En France, en raison de la démographie des migrants, les familles musulmanes sont majoritairement issues du monde arabe auquel s’est adressé Hassan el-Banna, fondateur de la Confrérie des Frères musulmans en 1928. Les Ramadan, Saïd le neveu, ses fils Hani et Tariq, font partie de la dynastie et ont fortement contribué à adapter la pensée de cette figure tutélaire du frérisme, mais c’est vrai aussi des cadres de l’UOIF (devenue Musulmans de France) comme Amar Lasfar, Fouad Alaoui ou encore Tareq Oubrou qui restent des fidèles du maître.

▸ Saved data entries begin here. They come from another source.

Definition DeleteObjects (filter : T -> bool) (s : staticList) : staticList * list (Event T) :=
  fold_left (fun '(s, removed) '(k, v) =>
    if filter v then
      (mkStatic (delete k (vals s)) ((fun ix => index_delete ix v k) <$> s_indexes s), removed ++ [Ev.mk (Some v) None EvDelete])
    else (s, removed)) (map_to_list (vals s)) (s, []).

(** One object of the new state: what is left of the old one, the new one, the
    indexes and the events. *)
Definition reset_object (acc : gmap string T * gmap string T * gmap string (collectionIndex T) * list (Event T))
    (incoming : T) : gmap string T * gmap string T * gmap string (collectionIndex T) * list (Event T) :=
  let '(rest, nv, idx, updates) := acc in
  let k := key incoming in
  let nv := <[k := incoming]> nv in
  match rest !! k with
  | Some old =>
      if Equal old incoming then (delete k rest, nv, idx, updates)
      else let ev := Ev.mk (Some old) (Some incoming) EvUpdate in
           (delete k rest, nv, (fun ix => index_update ix ev k) <$> idx, updates ++ [ev])
  | None =>
      let ev := Ev.mk None (Some incoming) EvAdd in
      (delete k rest, nv, (fun ix => index_update ix ev k) <$> idx, updates ++ [ev])
  end.

Definition Reset (newState : list T) (s : staticList) : staticList * list (Event T) :=
  let '(rest, nv, idx, updates) := fold_left reset_object newState (vals s, ∅, s_indexes s, []) in
  let '(idx, updates) := fold_left (fun '(idx, updates) '(k, remaining) =>
    ((fun ix => index_delete ix remaining k) <$> idx, updates ++ [Ev.mk (Some remaining) None EvDelete]))
    (map_to_list rest) (idx, updates) in
  (mkStatic nv idx, updates).

Definition updateObject (obj : T) (conditional : bool) (s : staticList) : staticList * list (Event T) :=
  let k := key obj in
  match vals s !! k with
  | Some old =>
      if conditional && Equal old obj then (mkStatic (<[k := obj]> (vals s)) (s_indexes s), [])
      else let ev := Ev.mk (Some old) (Some obj) EvUpdate in
           (mkStatic (<[k := obj]> (vals s)) ((fun ix => index_update ix ev k) <$> s_indexes s), [ev])
  | None =>
      let ev := Ev.mk None (Some obj) EvAdd in
      (mkStatic (<[k := obj]> (vals s)) ((fun ix => index_update ix ev k) <$> s_indexes s), [ev])
  end.
Definition UpdateObject (obj : T) : staticList -> staticList * list (Event T) := updateObject obj false.
Definition ConditionalUpdateObject (obj : T) : staticList -> staticList * list (Event T) := updateObject obj true.

Definition static_GetKey (s : staticList) (k : string) : option T := vals s !! k.
Definition static_List (s : staticList) : list T := map snd (map_to_list (vals s)).

Definition static_index (name : string) (extract : T -> list string) (s : staticList) : staticList * collectionIndex T :=
  match s_indexes s !! name with
  | Some idx => (s, idx)
  | None => let idx := new_index extract (vals s) in (mkStatic (vals s) (<[name := idx]> (s_indexes s)), idx)
  end.

(** What a new handler is sent first. *)
Definition RegisterBatch_existing (s : staticList) (runExistingState : bool) : list (Event T) :=
  if runExistingState then map (fun '(_, v) => Ev.mk None (Some v) EvAdd) (map_to_list (vals s)) else [].

(** *** Sequences of calls *)

Inductive static_op : Type :=
  | OpUpdate (obj : T)
  | OpConditionalUpdate (obj : T)
  | OpDelete (k : string)
  | OpDeleteObjects (filter : T -> bool)
  | OpReset (newState : list T)
  | OpIndex (name : string) (extract : T -> list string).

Definition call (s : staticList) (op : static_op) : staticList * list (Event T) :=
  match op with
  | OpUpdate obj => UpdateObject obj s
  | OpConditionalUpdate obj => ConditionalUpdateObject obj s
  | OpDelete k => DeleteObject s k
  | OpDeleteObjects f => DeleteObjects f s
  | OpReset l => Reset l s
  | OpIndex name ext => (fst (static_index name ext s), [])
  end.

Definition calls (s : staticList) (ops : list static_op) : staticList * list (Event T) :=
  fold_left (fun '(s, sent) op => let '(s', evs) := call s op in (s', sent ++ evs)) ops (s, []).

(** What a map would hold after the calls. *)
Definition map_call (m : gmap string T) (op : static_op) : gmap string T :=
  match op with
  | OpUpdate obj | OpConditionalUpdate obj => <[key obj := obj]> m
  | OpDelete k => delete k m
  | OpDeleteObjects f => base.filter (fun kv => f (snd kv) = false) m
  | OpReset l => list_to_map (map (fun o => (key o, o)) l)
  | OpIndex _ _ => m
  end.

(** Objects a call resets to have keys of their own, and an index does not tell
    equal objects apart. *)
Definition op_ok (op : static_op) : Prop :=
  match op with
  | OpReset l => NoDup (map key l)
  | OpIndex _ ext => forall a b k, Equal a b = true -> k ∈ ext a <-> k ∈ ext b
  | _ => True
  end.

End static.
Arguments staticList T : clear implicits.

(** ** Lemmas *)

Section static_lemmas.
Context {T : Type} (key : T -> string) (Equal : T -> T -> bool).
Context (Hrefl : forall a, Equal a a = true) (Htrans : forall a b c, Equal a b = true -> Equal b c = true -> Equal a c = true).
Implicit Types (m told : gmap string T) (idx : gmap string (collectionIndex T)).

Notation same := (fun a b => Equal a b = true).
Definition similar told m : Prop := forall k, option_Forall2 same (told !! k) (m !! k).
Definition respects (ext : T -> list string) : Prop := forall a b k, Equal a b = true -> k ∈ ext a <-> k ∈ ext b.
Definition idx_ok idx m : Prop := forall name ix, idx !! name = Some ix -> index_ok ix m /\ respects (ix_extract ix).

(** A state, and what the handlers were told of it. *)
Definition state_ok idx m told : Prop := keyed_outputs key m /\ idx_ok idx m /\ similar told m.

Lemma similar_insert told m k o : similar told m -> similar (<[k := o]> told) (<[k := o]> m).
Proof. intros Hs x. rewrite !lookup_insert. case_decide; [by constructor|apply Hs]. Qed.

Lemma similar_delete told m k : similar told m -> similar (delete k told) (delete k m).
Proof. intros Hs x. rewrite !lookup_delete. case_decide; [constructor|apply Hs]. Qed.

Lemma similar_equal told m k old o :
  similar told m -> m !! k = Some old -> Equal old o = true -> similar told (<[k := o]> m).
Proof.
  intros Hs Hk He x. rewrite lookup_insert. case_decide as Hx; [subst x|apply Hs]. specialize (Hs k). rewrite Hk in Hs.
  inversion Hs as [a b Hab Ha Hb|]; subst. constructor. by apply (Htrans _ old).
Qed.

Lemma index_keep_equal ix m k old o :
  index_ok ix m -> respects (ix_extract ix) -> m !! k = Some old -> Equal old o = true -> index_ok ix (<[k := o]> m).
Proof.
  intros Hix Hre Hk He x y. rewrite (Hix x y). setoid_rewrite lookup_insert_Some. split.
  - intros (a & Ha & Hx). destruct (decide (y = k)) as [->|Hne]; [|exists a; naive_solver].
    exists o. split; [by left|]. rewrite Hk in Ha. injection Ha as <-. by apply (Hre old o).
  - intros (a & [[<- <-]|[_ Ha]] & Hx); [|by exists a]. exists old. split; [done|]. by apply (Hre old o).
Qed.

(** An object is set or removed, and the change is told. *)
Lemma state_set idx m told ev k :
  state_ok idx m told -> Ev.Old ev = m !! k -> (forall n, Ev.New ev = Some n -> key n = k) ->
  (Ev.New ev = None -> is_Some (m !! k)) ->
  state_ok ((fun ix => index_update ix ev k) <$> idx)
    (match Ev.New ev with Some n => <[k := n]> m | None => delete k m end) (apply_event key told ev).
Proof.
  intros (Hm & Hi & Hs) Ho Hn Hd. split; [|split].
  - intros x v. destruct (Ev.New ev) as [n|]; [rewrite lookup_insert_Some|rewrite lookup_delete_Some].
    + intros [[<- <-]|[_ Hv]]; [by apply Hn|by apply Hm].
    + intros [_ Hv]. by apply Hm.
  - intros name ix. rewrite lookup_fmap_Some. intros (ix0 & <- & Hix). destruct (Hi name ix0 Hix) as [H1 H2].
    rewrite index_update_extract. split; [by apply index_update_ok|done].
  - unfold apply_event. destruct (Ev.New ev) as [n|] eqn:E; [rewrite (Hn n eq_refl); by apply similar_insert|].
    destruct (Hd eq_refl) as [o Hoo]. rewrite Ho, Hoo, (Hm k o Hoo). by apply similar_delete.
Qed.

(** An object is replaced by an equal one, which is not told. *)
Lemma state_equal idx m told o old :
  state_ok idx m told -> m !! key o = Some old -> Equal old o = true -> state_ok idx (<[key o := o]> m) told.
Proof.
  intros (Hm & Hi & Hs) Ho He. split; [|split].
  - intros x v. rewrite lookup_insert_Some. intros [[<- <-]|[_ Hv]]; [done|by apply Hm].
  - intros name ix Hix. destruct (Hi name ix Hix) as [H1 H2]. split; [|done]. by apply index_keep_equal with old.
  - by apply similar_equal with old.
Qed.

Les Frères musulmans, qui se sont inspirés du fonctionnement de la franc-maçonnerie, forment une confrérie secrète : ils ne rendent pas publique leur appartenance sauf quand ils en sortent ou prétendent en être sortis. Le réseau de l’ex-UOIF reste une courroie de transmission de la pensée frériste en France. Si on prend l’exemple de l’association Havre de Savoir, basée au Havre, on y trouve les vingt principes du fondateur de la confrérie, principes diffusés par toutes les organisations nationales et internationales que l’on peut ainsi identifier comme faisant partie de la matrice frériste. Hassan-el-Banna reste la figure tutélaire, ensuite, il y a des figures influentes du frérisme moderne du XXIe siècle, en particulier Youssef al-Qaradâwî qui s’est inspiré de l’indo-pakistanais Maududi né à la même époque que Banna.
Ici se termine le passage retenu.